Task description: Beginning at the top of the material, repeat each line exactly, and stop once the line with "the arithmetic (class" has been written.

(Exercise data begins)

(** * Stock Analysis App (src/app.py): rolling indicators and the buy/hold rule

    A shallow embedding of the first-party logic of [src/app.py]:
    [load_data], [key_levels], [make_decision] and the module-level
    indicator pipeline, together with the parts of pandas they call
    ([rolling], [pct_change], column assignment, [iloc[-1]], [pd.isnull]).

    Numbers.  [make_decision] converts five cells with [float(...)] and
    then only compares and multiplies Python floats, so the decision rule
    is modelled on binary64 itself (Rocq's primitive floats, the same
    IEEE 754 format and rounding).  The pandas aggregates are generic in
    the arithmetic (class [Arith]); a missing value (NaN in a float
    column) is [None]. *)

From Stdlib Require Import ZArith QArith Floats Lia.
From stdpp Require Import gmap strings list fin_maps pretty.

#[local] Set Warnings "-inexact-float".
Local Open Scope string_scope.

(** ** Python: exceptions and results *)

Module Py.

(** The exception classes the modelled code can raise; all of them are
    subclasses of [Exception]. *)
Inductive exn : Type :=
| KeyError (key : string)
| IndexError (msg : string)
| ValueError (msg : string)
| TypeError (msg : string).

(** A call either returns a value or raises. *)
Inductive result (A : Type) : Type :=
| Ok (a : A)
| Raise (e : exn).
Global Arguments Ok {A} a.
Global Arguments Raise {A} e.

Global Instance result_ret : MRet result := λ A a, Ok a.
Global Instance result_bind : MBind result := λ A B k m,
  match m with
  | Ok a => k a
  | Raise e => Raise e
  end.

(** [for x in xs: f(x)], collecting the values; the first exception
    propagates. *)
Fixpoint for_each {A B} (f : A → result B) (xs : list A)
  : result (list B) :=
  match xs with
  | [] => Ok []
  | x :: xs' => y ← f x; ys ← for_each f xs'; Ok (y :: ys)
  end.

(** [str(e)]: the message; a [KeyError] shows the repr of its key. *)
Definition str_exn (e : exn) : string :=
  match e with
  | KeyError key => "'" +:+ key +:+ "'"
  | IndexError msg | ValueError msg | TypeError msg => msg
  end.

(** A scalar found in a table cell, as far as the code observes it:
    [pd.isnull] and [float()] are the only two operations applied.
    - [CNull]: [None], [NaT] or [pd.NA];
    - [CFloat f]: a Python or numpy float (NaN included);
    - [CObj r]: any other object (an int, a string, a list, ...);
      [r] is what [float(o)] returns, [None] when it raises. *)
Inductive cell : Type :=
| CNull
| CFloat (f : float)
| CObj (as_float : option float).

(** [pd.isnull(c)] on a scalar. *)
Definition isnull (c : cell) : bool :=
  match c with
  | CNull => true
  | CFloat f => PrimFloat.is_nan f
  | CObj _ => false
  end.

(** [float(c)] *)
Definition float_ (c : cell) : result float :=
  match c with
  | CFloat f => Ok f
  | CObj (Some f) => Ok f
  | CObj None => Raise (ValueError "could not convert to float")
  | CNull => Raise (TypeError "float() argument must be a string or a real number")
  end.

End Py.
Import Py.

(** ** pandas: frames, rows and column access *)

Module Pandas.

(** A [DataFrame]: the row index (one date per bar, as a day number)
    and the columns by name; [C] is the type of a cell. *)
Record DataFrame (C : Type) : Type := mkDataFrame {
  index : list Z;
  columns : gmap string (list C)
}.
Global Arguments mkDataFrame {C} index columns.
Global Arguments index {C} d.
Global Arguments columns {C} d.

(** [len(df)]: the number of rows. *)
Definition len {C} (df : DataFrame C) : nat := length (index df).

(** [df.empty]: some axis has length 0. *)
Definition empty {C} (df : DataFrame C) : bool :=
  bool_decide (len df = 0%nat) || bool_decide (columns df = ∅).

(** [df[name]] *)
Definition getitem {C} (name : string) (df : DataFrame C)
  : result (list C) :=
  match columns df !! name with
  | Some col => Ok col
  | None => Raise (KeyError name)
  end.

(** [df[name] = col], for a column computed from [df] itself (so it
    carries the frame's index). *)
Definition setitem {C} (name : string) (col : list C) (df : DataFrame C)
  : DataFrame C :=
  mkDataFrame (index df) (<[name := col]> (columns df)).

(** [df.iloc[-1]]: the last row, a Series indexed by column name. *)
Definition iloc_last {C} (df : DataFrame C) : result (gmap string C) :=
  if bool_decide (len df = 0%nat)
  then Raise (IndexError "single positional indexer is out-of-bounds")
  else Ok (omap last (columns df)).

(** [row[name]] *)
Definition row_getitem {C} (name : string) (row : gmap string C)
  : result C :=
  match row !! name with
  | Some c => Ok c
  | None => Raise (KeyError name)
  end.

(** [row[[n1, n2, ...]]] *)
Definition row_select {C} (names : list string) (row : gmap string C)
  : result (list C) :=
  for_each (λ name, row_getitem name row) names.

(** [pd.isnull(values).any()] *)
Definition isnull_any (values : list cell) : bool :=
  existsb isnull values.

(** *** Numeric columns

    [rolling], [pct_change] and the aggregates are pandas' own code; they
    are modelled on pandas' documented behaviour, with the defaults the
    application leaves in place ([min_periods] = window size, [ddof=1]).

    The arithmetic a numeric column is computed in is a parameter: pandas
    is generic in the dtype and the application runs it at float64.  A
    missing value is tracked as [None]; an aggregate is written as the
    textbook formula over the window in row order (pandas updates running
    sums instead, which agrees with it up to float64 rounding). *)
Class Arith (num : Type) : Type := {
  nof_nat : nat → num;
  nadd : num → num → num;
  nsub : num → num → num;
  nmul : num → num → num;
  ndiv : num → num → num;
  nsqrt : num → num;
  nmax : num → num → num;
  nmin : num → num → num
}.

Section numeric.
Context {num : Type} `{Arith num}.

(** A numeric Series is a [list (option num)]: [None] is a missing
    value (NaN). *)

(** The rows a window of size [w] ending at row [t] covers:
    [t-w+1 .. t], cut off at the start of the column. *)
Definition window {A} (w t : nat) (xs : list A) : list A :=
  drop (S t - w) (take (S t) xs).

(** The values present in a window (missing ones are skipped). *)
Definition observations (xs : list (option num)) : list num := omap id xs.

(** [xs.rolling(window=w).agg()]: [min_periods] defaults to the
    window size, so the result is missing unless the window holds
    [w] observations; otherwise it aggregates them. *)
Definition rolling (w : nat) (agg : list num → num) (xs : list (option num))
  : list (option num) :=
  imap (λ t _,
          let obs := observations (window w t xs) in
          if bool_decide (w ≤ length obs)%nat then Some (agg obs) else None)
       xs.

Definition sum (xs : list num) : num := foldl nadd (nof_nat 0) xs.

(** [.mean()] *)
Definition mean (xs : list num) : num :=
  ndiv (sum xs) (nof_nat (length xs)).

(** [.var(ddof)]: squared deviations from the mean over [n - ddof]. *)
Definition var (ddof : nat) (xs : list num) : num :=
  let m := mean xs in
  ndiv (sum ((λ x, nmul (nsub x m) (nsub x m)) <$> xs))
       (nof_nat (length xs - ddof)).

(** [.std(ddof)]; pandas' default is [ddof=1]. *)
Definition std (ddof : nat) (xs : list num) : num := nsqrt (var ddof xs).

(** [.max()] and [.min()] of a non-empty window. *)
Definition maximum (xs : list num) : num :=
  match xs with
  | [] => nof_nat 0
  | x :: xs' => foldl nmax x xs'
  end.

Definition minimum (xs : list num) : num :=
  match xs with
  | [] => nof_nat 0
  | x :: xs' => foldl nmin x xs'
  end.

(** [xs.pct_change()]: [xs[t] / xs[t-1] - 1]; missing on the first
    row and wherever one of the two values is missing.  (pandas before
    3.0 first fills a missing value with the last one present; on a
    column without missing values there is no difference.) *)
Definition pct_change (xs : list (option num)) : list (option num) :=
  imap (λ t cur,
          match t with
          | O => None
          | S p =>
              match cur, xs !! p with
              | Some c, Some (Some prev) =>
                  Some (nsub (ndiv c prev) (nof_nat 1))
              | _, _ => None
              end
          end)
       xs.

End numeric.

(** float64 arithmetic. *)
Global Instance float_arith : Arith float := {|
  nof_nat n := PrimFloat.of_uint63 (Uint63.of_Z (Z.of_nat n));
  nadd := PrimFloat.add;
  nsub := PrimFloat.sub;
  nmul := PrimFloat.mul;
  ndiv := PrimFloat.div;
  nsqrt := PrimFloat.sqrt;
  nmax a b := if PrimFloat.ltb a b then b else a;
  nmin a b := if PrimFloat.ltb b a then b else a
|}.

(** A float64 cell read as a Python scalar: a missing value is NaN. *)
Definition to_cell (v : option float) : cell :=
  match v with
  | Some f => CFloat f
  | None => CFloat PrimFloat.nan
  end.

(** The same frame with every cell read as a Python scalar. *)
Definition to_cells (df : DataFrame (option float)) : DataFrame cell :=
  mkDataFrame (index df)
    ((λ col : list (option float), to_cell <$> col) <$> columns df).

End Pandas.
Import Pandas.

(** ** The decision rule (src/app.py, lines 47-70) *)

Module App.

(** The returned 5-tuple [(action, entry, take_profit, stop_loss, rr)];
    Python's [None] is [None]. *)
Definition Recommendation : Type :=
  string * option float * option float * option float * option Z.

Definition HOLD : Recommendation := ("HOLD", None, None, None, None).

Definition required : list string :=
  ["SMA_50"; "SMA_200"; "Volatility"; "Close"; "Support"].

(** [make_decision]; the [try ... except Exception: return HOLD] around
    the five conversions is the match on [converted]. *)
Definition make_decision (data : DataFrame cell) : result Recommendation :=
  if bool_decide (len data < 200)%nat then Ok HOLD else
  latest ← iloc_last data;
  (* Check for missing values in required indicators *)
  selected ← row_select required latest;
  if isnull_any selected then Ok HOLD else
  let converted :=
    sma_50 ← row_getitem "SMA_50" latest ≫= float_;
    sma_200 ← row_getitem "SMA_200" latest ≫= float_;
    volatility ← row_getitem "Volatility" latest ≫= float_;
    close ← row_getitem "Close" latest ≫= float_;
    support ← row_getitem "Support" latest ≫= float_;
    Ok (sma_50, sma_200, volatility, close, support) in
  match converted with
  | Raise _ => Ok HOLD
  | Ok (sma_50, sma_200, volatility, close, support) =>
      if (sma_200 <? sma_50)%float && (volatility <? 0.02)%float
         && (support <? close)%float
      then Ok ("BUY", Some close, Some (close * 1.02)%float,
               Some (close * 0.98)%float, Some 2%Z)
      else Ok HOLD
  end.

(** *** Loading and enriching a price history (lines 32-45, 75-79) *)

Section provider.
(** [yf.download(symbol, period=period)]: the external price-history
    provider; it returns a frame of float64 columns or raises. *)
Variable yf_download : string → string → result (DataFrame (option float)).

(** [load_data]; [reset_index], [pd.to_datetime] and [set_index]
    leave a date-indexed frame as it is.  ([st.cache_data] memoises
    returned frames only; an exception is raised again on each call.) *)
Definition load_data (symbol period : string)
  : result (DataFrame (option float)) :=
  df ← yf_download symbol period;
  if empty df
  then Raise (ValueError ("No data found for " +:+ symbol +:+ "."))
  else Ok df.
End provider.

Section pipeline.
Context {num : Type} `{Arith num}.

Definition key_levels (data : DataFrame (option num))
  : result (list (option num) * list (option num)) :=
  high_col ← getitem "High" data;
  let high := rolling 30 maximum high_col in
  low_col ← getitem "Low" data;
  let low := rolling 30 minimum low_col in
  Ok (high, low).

(Exercise data ends)

Response to this task:
(** * Stock Analysis App (src/app.py): rolling indicators and the buy/hold rule

    A shallow embedding of the first-party logic of [src/app.py]:
    [load_data], [key_levels], [make_decision] and the module-level
    indicator pipeline, together with the parts of pandas they call
    ([rolling], [pct_change], column assignment, [iloc[-1]], [pd.isnull]).

    Numbers.  [make_decision] converts five cells with [float(...)] and
    then only compares and multiplies Python floats, so the decision rule
    is modelled on binary64 itself (Rocq's primitive floats, the same
    IEEE 754 format and rounding).  The pandas aggregates are generic in
    the arithmetic (class [Arith]); a missing value (NaN in a float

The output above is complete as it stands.